*** Opening of MATERIAL SUPPLIED ***
Lemma queue_run_gets msg rest q :
  Forall field_fits msg -> q_pend q = encode_msg msg ++ rest ->
  queue_run (map (fun fv => get_of fv.1) msg) q
    = Some (map (fun fv => VInt fv.2) msg, q_pop (msg_width msg) q).
Proof.
  revert q. induction msg as [|[f v] msg IH]; intros q Hf Hp.
  { simpl. by rewrite q_pop_0. }
  apply Forall_cons in Hf as [Hf Hmsg]. unfold encode_msg in Hp.
  cbn [map fst snd concat] in Hp. rewrite <- app_assoc in Hp.
  assert (Hs : queue_step (get_of f) q = q_get v_be (field_width f) q) by by destruct f.
  cbn [map fst snd queue_run]. rewrite Hs. unfold q_get.
  pose proof (length_be_bytes (field_width f) v) as Hl.
  destruct (decide _) as [Hlt|_]; [rewrite Hp, length_app in Hlt; lia|].
  rewrite (IH (q_pop (field_width f) q)); [|done|].
  - f_equal. f_equal; [|by rewrite q_pop_pop]. f_equal.
    rewrite Hp, take_app_length' by done. unfold v_be. f_equal.
    rewrite be_val_bytes. by apply wrap_small.
  - rewrite q_pend_pop, Hp, drop_app_length' by done. done.
Qed.

Lemma put_of_typed msg :
  Forall field_fits msg -> Forall sop_typed (map (fun fv => put_of fv.1 fv.2) msg).
Proof. induction 1 as [|[[] v] msg Hf ? IH]; simpl; constructor; done. Qed.

Lemma get_of_typed msg : Forall sop_typed (map (fun fv : field * Z => get_of fv.1) msg).
Proof. induction msg as [|[[] v] msg IH]; simpl; constructor; done. Qed.

(** C8. Each of the twenty-one sequential stream functions ([stream_putc] ...
    [stream_putq], the address and block puts, [stream_getc] ... [stream_get],
    and the non-asserting [stream_get*2] family), run on a well-formed stream,
    has exactly the effect and result its byte-queue specification says: puts
    append the big-endian bytes, gets consume and decode them, block puts drop
    what does not fit, the [2] variants report failure and leave the stream
    alone, and the only failure is the assertion when the queue operation is
    impossible. *)
Theorem stream_refines_queue s o :
  stream_ok s -> sop_typed o -> implements s (sop_run o) (queue_step o).
Proof. apply sop_run_refines. Qed.

Definition demo_stream : stream := Stream 0 2 8 [1; 2; 0; 0; 0; 0; 0; 0].

Lemma demo_stream_ok : stream_ok demo_stream.
Proof. split; simpl; try lia. repeat constructor; done. Qed.
(* ===== verification/SepLogic.v ===== *)
(** * A separation logic for the pointer structures

    Memory is a finite map from addresses to cells.  [hprop] is the type of
    assertions on a part of memory; it is an instance of Iris's [bi], so the
    Iris proof mode works on it.  [wp m Q] holds of a part of memory from
    which [m] terminates normally and establishes [Q], whatever the rest of
    memory is, and leaves that rest as it was.  The rules at the end are the
    ones the heap proofs use. *)

From S2P Require Import Prelude.
From iris.proofmode Require Import proofmode.
From iris.bi Require Import interface derived_laws.

#[local] Open Scope Z_scope.

Section hprop.
Context {V : Type}.
Abbreviation heap := (gmap Z V).

(** ** Assertions *)
Record hprop := Hprop { hprop_holds :> heap -> Prop }.

Implicit Types P Q R : hprop.

Inductive hprop_entails P Q : Prop :=
  { hprop_in_entails : forall h, P h -> Q h }.

Inductive hprop_equiv' P Q : Prop :=
  { hprop_in_equiv : forall h, P h <-> Q h }.
Local Instance hprop_equiv : Equiv hprop := hprop_equiv'.
Local Instance hprop_equivalence : Equivalence (≡@{hprop}).
Proof.
  split; repeat destruct 1; constructor; naive_solver.
Qed.

Canonical Structure hpropO := discreteO hprop.

Definition hprop_emp : hprop := {| hprop_holds h := h = ∅ |}.
Definition hprop_pure (φ : Prop) : hprop := {| hprop_holds _ := φ |}.
Definition hprop_and P Q : hprop := {| hprop_holds h := P h /\ Q h |}.
Definition hprop_or P Q : hprop := {| hprop_holds h := P h \/ Q h |}.
Definition hprop_impl P Q : hprop := {| hprop_holds h := P h -> Q h |}.
Definition hprop_forall {A} (Ψ : A -> hprop) : hprop :=
  {| hprop_holds h := forall a, Ψ a h |}.
Definition hprop_exist {A} (Ψ : A -> hprop) : hprop :=
  {| hprop_holds h := exists a, Ψ a h |}.
Definition hprop_sep P Q : hprop :=
  {| hprop_holds h := exists h1 h2, h = h1 ∪ h2 /\ h1 ##ₘ h2 /\ P h1 /\ Q h2 |}.
Definition hprop_wand P Q : hprop :=
  {| hprop_holds h := forall h', h ##ₘ h' -> P h' -> Q (h ∪ h') |}.
Definition hprop_persistently P : hprop := hprop_pure (hprop_entails hprop_emp P).
Definition hprop_later P : hprop := P.

Lemma hprop_bi_mixin :
  BiMixin hprop_entails hprop_emp hprop_pure hprop_and hprop_or hprop_impl
    (@hprop_forall) (@hprop_exist) hprop_sep hprop_wand.
Proof.
  split.
  - split; [by constructor|]. intros P Q R [H1] [H2]. constructor. auto.
  - split.
    + intros [H]. split; constructor; intros h; apply H.
    + intros [[H1] [H2]]. constructor. split; auto.
  - intros n φ1 φ2 Hφ. by constructor.
  - intros n P P' [HP] Q Q' [HQ]. constructor. intros h. simpl. by rewrite HP HQ.
  - intros n P P' [HP] Q Q' [HQ]. constructor. intros h. simpl. by rewrite HP HQ.
  - intros n P P' [HP] Q Q' [HQ]. constructor. intros h. simpl. by rewrite HP HQ.
  - intros A n Φ Φ' HΦ. constructor. intros h. simpl.
    split; intros H a; by apply (HΦ a).
  - intros A n Φ Φ' HΦ. constructor. intros h. simpl.
    split; intros [a Ha]; exists a; by apply (HΦ a).
  - intros n P P' [HP] Q Q' [HQ]. constructor. intros h.
    split; intros (h1 & h2 & -> & Hd & H1 & H2); exists h1, h2;
      repeat split; auto; (by apply HP) || (by apply HQ).
  - intros n P P' [HP] Q Q' [HQ]. constructor. intros h.
    split; intros H h' Hd Hh'; apply HQ, H; auto; by apply HP.
  - by constructor.
  - intros φ P H. constructor. intros h Hφ. by destruct (H Hφ) as [H']; apply H'.
  - constructor. by intros h [? ?].
  - constructor. by intros h [? ?].
  - intros P Q R [H1] [H2]. constructor. simpl. auto.
  - constructor. by left.
  - constructor. by right.
  - intros P Q R [H1] [H2]. constructor. intros h [?|?]; auto.
  - intros P Q R [H]. constructor. intros h HP HQ. by apply H.
  - intros P Q R [H]. constructor. intros h [HP HQ]. by apply H.
  - intros A P Ψ H. constructor. intros h HP a. destruct (H a) as [H']. by apply H'.
  - intros A Ψ a. constructor. intros h H. apply H.
  - intros A Ψ a. constructor. intros h H. by exists a.
  - intros A Φ Q H. constructor. intros h [a Ha]. destruct (H a) as [H']. by apply H'.
  - intros P P' Q Q' [HP] [HQ]. constructor.
    intros h (h1 & h2 & -> & Hd & H1 & H2). exists h1, h2. auto.
  - intros P. constructor. intros h HP. exists ∅, h.
    rewrite left_id_L. split_and!; try done. apply map_disjoint_empty_l.
  - intros P. constructor. intros h (h1 & h2 & -> & Hd & -> & HP).
    by rewrite left_id_L.
  - intros P Q. constructor. intros h (h1 & h2 & -> & Hd & H1 & H2).
    exists h2, h1. rewrite map_union_comm //.
  - intros P Q R. constructor.
    intros h (hx & h3 & -> & Hd & (h1 & h2 & -> & Hd' & H1 & H2) & H3).
    apply map_disjoint_union_l in Hd as [Hd1 Hd2].
    exists h1, (h2 ∪ h3). rewrite assoc_L. split_and!; try done.
    + by apply map_disjoint_union_r_2.
    + by exists h2, h3.
  - intros P Q R [H]. constructor. intros h HP h' Hd HQ. apply H. by exists h, h'.
  - intros P Q R [H]. constructor. intros h (h1 & h2 & -> & Hd & H1 & H2).
    by apply H.
Qed.

Lemma hprop_persistently_mixin :
  BiPersistentlyMixin hprop_entails hprop_emp hprop_and (@hprop_exist)
    hprop_sep hprop_persistently.
Proof.
  eapply bi_persistently_mixin_discrete, hprop_bi_mixin; [done| |done].
  intros A Φ [H]. destruct (H ∅) as [a Ha]; [done|].
  exists a. constructor. by intros h ->.
Qed.

Lemma hprop_later_mixin :
  BiLaterMixin hprop_entails hprop_pure hprop_or hprop_impl
    (@hprop_forall) (@hprop_exist) hprop_sep hprop_persistently hprop_later.
Proof. eapply bi_later_mixin_id; [done|apply hprop_bi_mixin]. Qed.

Canonical Structure hpropI : bi :=
  {| bi_ofe_mixin := ofe_mixin_of hprop;
     bi_bi_mixin := hprop_bi_mixin;
     bi_bi_persistently_mixin := hprop_persistently_mixin;
     bi_bi_later_mixin := hprop_later_mixin |}.

#[export] Instance hprop_pure_forall : BiPureForall hpropI.
Proof. intros A φ. rewrite /bi_forall /bi_pure /=. by constructor. Qed.
End hprop.
Arguments hprop : clear implicits.
Arguments hpropI : clear implicits.

(** ** Memory operations

    A pointer is an address; [0] is [NULL].  Reading or writing through
    [NULL] or an address that holds no object is a [Fault]. *)
Section memory.
Context {V : Type}.
Abbreviation heap := (gmap Z V).

Definition mem_load (a : Z) : M heap V := fun h =>
  if a =? 0 then Fault else
  match h !! a with Some v => Ret (v, h) | None => Fault end.

Definition mem_store (a : Z) (v : V) : M heap unit := fun h =>
  if a =? 0 then Fault else
  match h !! a with Some _ => Ret (tt, <[a := v]> h) | None => Fault end.

(** [free(a)]: the object is gone. *)
Definition mem_free (a : Z) : M heap unit := fun h =>
  if a =? 0 then Fault else
  match h !! a with Some _ => Ret (tt, delete a h) | None => Fault end.

(** The fuel of a loop that visits distinct objects: their number. *)
Definition mem_fuel : M heap nat := fun h => Ret (size h, h).

(** ** Assertions about memory *)
Definition points_to (a : Z) (v : V) : hprop V :=
  {| hprop_holds h := a <> 0 /\ h = {[ a := v ]} |}.

(** The part of memory has at least [n] objects. *)
Definition at_least (n : nat) : hprop V :=
  {| hprop_holds h := (n <= size h)%nat |}.

Definition wp {A} (m : M heap A) (Q : A -> hprop V) : hprop V :=
  {| hprop_holds h := forall hf, h ##ₘ hf ->
       exists a h', m (h ∪ hf) = Ret (a, h' ∪ hf) /\ h' ##ₘ hf /\ Q a h' |}.
End memory.

Notation "a ↦ v" := (points_to a v) (at level 20) : bi_scope.

Section rules.
Context {V : Type}.
Abbreviation heap := (gmap Z V).
Implicit Types P R : hpropI V.

Lemma hprop_sep_holds (P R : hprop V) h :
  bi_sep (PROP := hpropI V) P R h <->
  exists h1 h2, h = h1 ∪ h2 /\ h1 ##ₘ h2 /\ P h1 /\ R h2.
Proof. done. Qed.

Lemma hprop_entails_holds (P R : hpropI V) h : (P ⊢ R) -> P h -> R h.
Proof. intros [H]. apply H. Qed.

Lemma points_to_ne a b (v w : V) : a ↦ v ∗ b ↦ w ⊢ ⌜a <> b⌝.
Proof.
  constructor. intros h (h1 & h2 & -> & Hd & [_ ->] & [_ ->]) ->.
  rewrite map_disjoint_singleton_l lookup_singleton_eq in Hd. done.
Qed.

Lemma points_to_nonnull a (v : V) : a ↦ v ⊢ ⌜a <> 0⌝.
Proof. constructor. by intros h [? _]. Qed.

Lemma at_least_any P : P ⊢ at_least 0.
Proof. constructor. intros h _. simpl. lia. Qed.

Lemma at_least_0 : ⊢@{hpropI V} at_least 0.
Proof. apply at_least_any. Qed.

Lemma at_least_points_to a (v : V) : a ↦ v ⊢ at_least 1.
Proof. constructor. intros h [_ ->]. simpl. by rewrite map_size_singleton. Qed.

Lemma at_least_sep m n : (at_least m : hpropI V) ∗ at_least n ⊢ at_least (m + n).
Proof.
  constructor. intros h (h1 & h2 & -> & Hd & H1 & H2). simpl in *.
  rewrite map_size_disj_union //. lia.
Qed.

Lemma at_least_mono m n : (n <= m)%nat -> (at_least m : hpropI V) ⊢ at_least n.
Proof. constructor. intros h. simpl. lia. Qed.

(** *** Structural rules *)
Lemma wp_ret {A} (a : A) Q : (Q a : hpropI V) ⊢ wp (mret a) Q.
Proof. constructor. intros h HQ hf Hd. by exists a, h. Qed.

Lemma wp_wand {A} (m : M heap A) (Q Q' : A -> hpropI V) :
  wp m Q ∗ (∀ a, Q a -∗ Q' a) ⊢ wp m Q'.
Proof.
  constructor. intros h (h1 & h2 & -> & Hd & Hm & HQ) hf Hdf.
  apply map_disjoint_union_l in Hdf as [Hd1 Hd2].
  destruct (Hm (h2 ∪ hf)) as (a & h' & E & Hd' & Ha).
  { by apply map_disjoint_union_r_2. }
  apply map_disjoint_union_r in Hd' as [Hd3 Hd4].
  exists a, (h2 ∪ h'). rewrite -assoc_L E. split_and!.
  - f_equal. f_equal. by rewrite assoc_L (map_union_comm h' h2) // assoc_L.
  - by apply map_disjoint_union_l_2.
  - by apply HQ.
Qed.

Lemma wp_bind {A B} (m : M heap A) (k : A -> M heap B) (Q : B -> hpropI V) :
  wp m (fun a => wp (k a) Q) ⊢ wp (m ≫= k) Q.
Proof.
  constructor. intros h Hm hf Hd.
  destruct (Hm hf Hd) as (a & h' & E & Hd' & Hk).
  destruct (Hk hf Hd') as (b & h'' & E' & Hd'' & HQ).
  exists b, h''. by rewrite (bind_ret_eq _ _ _ _ _ E).
Qed.

Lemma wp_massert (b : bool) (Q : unit -> hpropI V) :
  b = true -> Q tt ⊢ wp (massert b) Q.
Proof. intros ->. apply wp_ret. Qed.

Lemma wp_fuel P n (Q : nat -> hpropI V) :
  (P ⊢ at_least n) -> (forall k, (n <= k)%nat -> P ⊢ Q k) -> P ⊢ wp mem_fuel Q.
Proof.
  intros HP HQ. constructor. intros h H hf Hd.
  exists (size (h ∪ hf)), h. split_and!; [done..|].
  pose proof (hprop_entails_holds _ _ _ HP H) as Hn. simpl in Hn.
  apply (hprop_entails_holds P); [|done]. apply HQ.
  rewrite map_size_disj_union //. lia.
Qed.

Lemma at_least_frame P R n : (P ⊢ at_least n) -> P ∗ R ⊢ at_least n.
Proof.
  intros HP. rewrite HP. constructor. intros h (h1 & h2 & -> & Hd & H1 & H2).
  simpl in *. rewrite map_size_disj_union //. lia.
Qed.

Lemma wp_mem_fuel P n (Q : nat -> hpropI V) :
  (P ⊢ at_least n) ->
  P -∗ (∀ k, ⌜(n <= k)%nat⌝ → P -∗ Q k) -∗ wp mem_fuel Q.
Proof.
  intros HP. apply bi.entails_wand, bi.wand_intro_r.
  apply (wp_fuel _ n); [by apply at_least_frame|].
  iIntros (k Hk) "[HP HQ]". by iApply ("HQ" with "[//] HP").
Qed.

(** *** Loads and stores *)
Lemma wp_load a v (Q : V -> hpropI V) :
  a ↦ v -∗ (a ↦ v -∗ Q v) -∗ wp (mem_load a) Q.
Proof.
  apply bi.entails_wand, bi.wand_intro_r. constructor. intros h (h1 & h2 & -> & Hd & [Ha ->] & HQ) hf Hdf.
  exists v, ({[a := v]} ∪ h2). unfold mem_load.
  destruct (Z.eqb_spec a 0); [done|].
  rewrite lookup_union_l' ?lookup_union_l' ?lookup_singleton_eq //; [].
  split_and!; [done..|]. rewrite map_union_comm //. by apply HQ.
Qed.

Lemma wp_store a v w (Q : unit -> hpropI V) :
  a ↦ v -∗ (a ↦ w -∗ Q tt) -∗ wp (mem_store a w) Q.
Proof.
  apply bi.entails_wand, bi.wand_intro_r. constructor. intros h (h1 & h2 & -> & Hd & [Ha ->] & HQ) hf Hdf.
  exists tt, ({[a := w]} ∪ h2). unfold mem_store.
  destruct (Z.eqb_spec a 0); [done|].
  rewrite lookup_union_l' ?lookup_union_l' ?lookup_singleton_eq //.
  assert (Hd2 : {[a := w]} ##ₘ h2).
  { rewrite map_disjoint_singleton_l. by rewrite map_disjoint_singleton_l in Hd. }
  split_and!.
  - by rewrite !insert_union_l insert_singleton_eq.
  - apply map_disjoint_union_l in Hdf as [Hd3 Hd4].
    apply map_disjoint_union_l_2; [|done].
    rewrite map_disjoint_singleton_l. by rewrite map_disjoint_singleton_l in Hd3.
  - rewrite map_union_comm //. apply HQ; [by symmetry|done].
Qed.

Lemma wp_free a v (Q : unit -> hpropI V) :
  a ↦ v -∗ Q tt -∗ wp (mem_free a) Q.
Proof.
  apply bi.entails_wand, bi.wand_intro_r. constructor.
  intros h (h1 & h2 & -> & Hd & [Ha ->] & HQ) hf Hdf. exists tt, h2.
  apply map_disjoint_union_l in Hdf as [Hd1 Hd2].
  rewrite map_disjoint_singleton_l in Hd. rewrite map_disjoint_singleton_l in Hd1.
  unfold mem_free. destruct (Z.eqb_spec a 0); [done|].
  rewrite lookup_union_l' ?lookup_union_l' ?lookup_singleton_eq //.
  split_and!; [|done|done]. f_equal. f_equal.
  rewrite -assoc_L delete_union delete_singleton_eq left_id_L.
  apply delete_id. by rewrite lookup_union_None.
Qed.
End rules.

(** A memory given by its cells satisfies their separating conjunction. *)
Lemma cells_hold {V} (l : list (Z * V)) :
  NoDup l.*1 -> Forall (fun p => p.1 <> 0) l ->
  hprop_holds ([∗ list] p ∈ l, p.1 ↦ p.2 : hpropI V)%I (list_to_map l).
Proof.
  induction l as [|[a v] l IH]; intros Hnd Hnn; [done|].
  apply NoDup_cons in Hnd as [Ha Hnd]. apply Forall_cons in Hnn as [Hn Hnn].
  exists {[a := v]}, (list_to_map l). split_and!.
  - by rewrite -insert_union_singleton_l.
  - rewrite map_disjoint_singleton_l. by apply not_elem_of_list_to_map_1.
  - done.
  - by apply IH.
Qed.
*** Close of MATERIAL SUPPLIED ***
_PROBLEM TO WORK ON_.
Note every line of the entries in which "with" appears, and copy it down.

_OUTPUT FOR THIS EXERCISE_.
  match h !! a with Some v => Ret (v, h) | None => Fault end.
  match h !! a with Some _ => Ret (tt, <[a := v]> h) | None => Fault end.
  match h !! a with Some _ => Ret (tt, delete a h) | None => Fault end.
  iIntros (k Hk) "[HP HQ]". by iApply ("HQ" with "[//] HP").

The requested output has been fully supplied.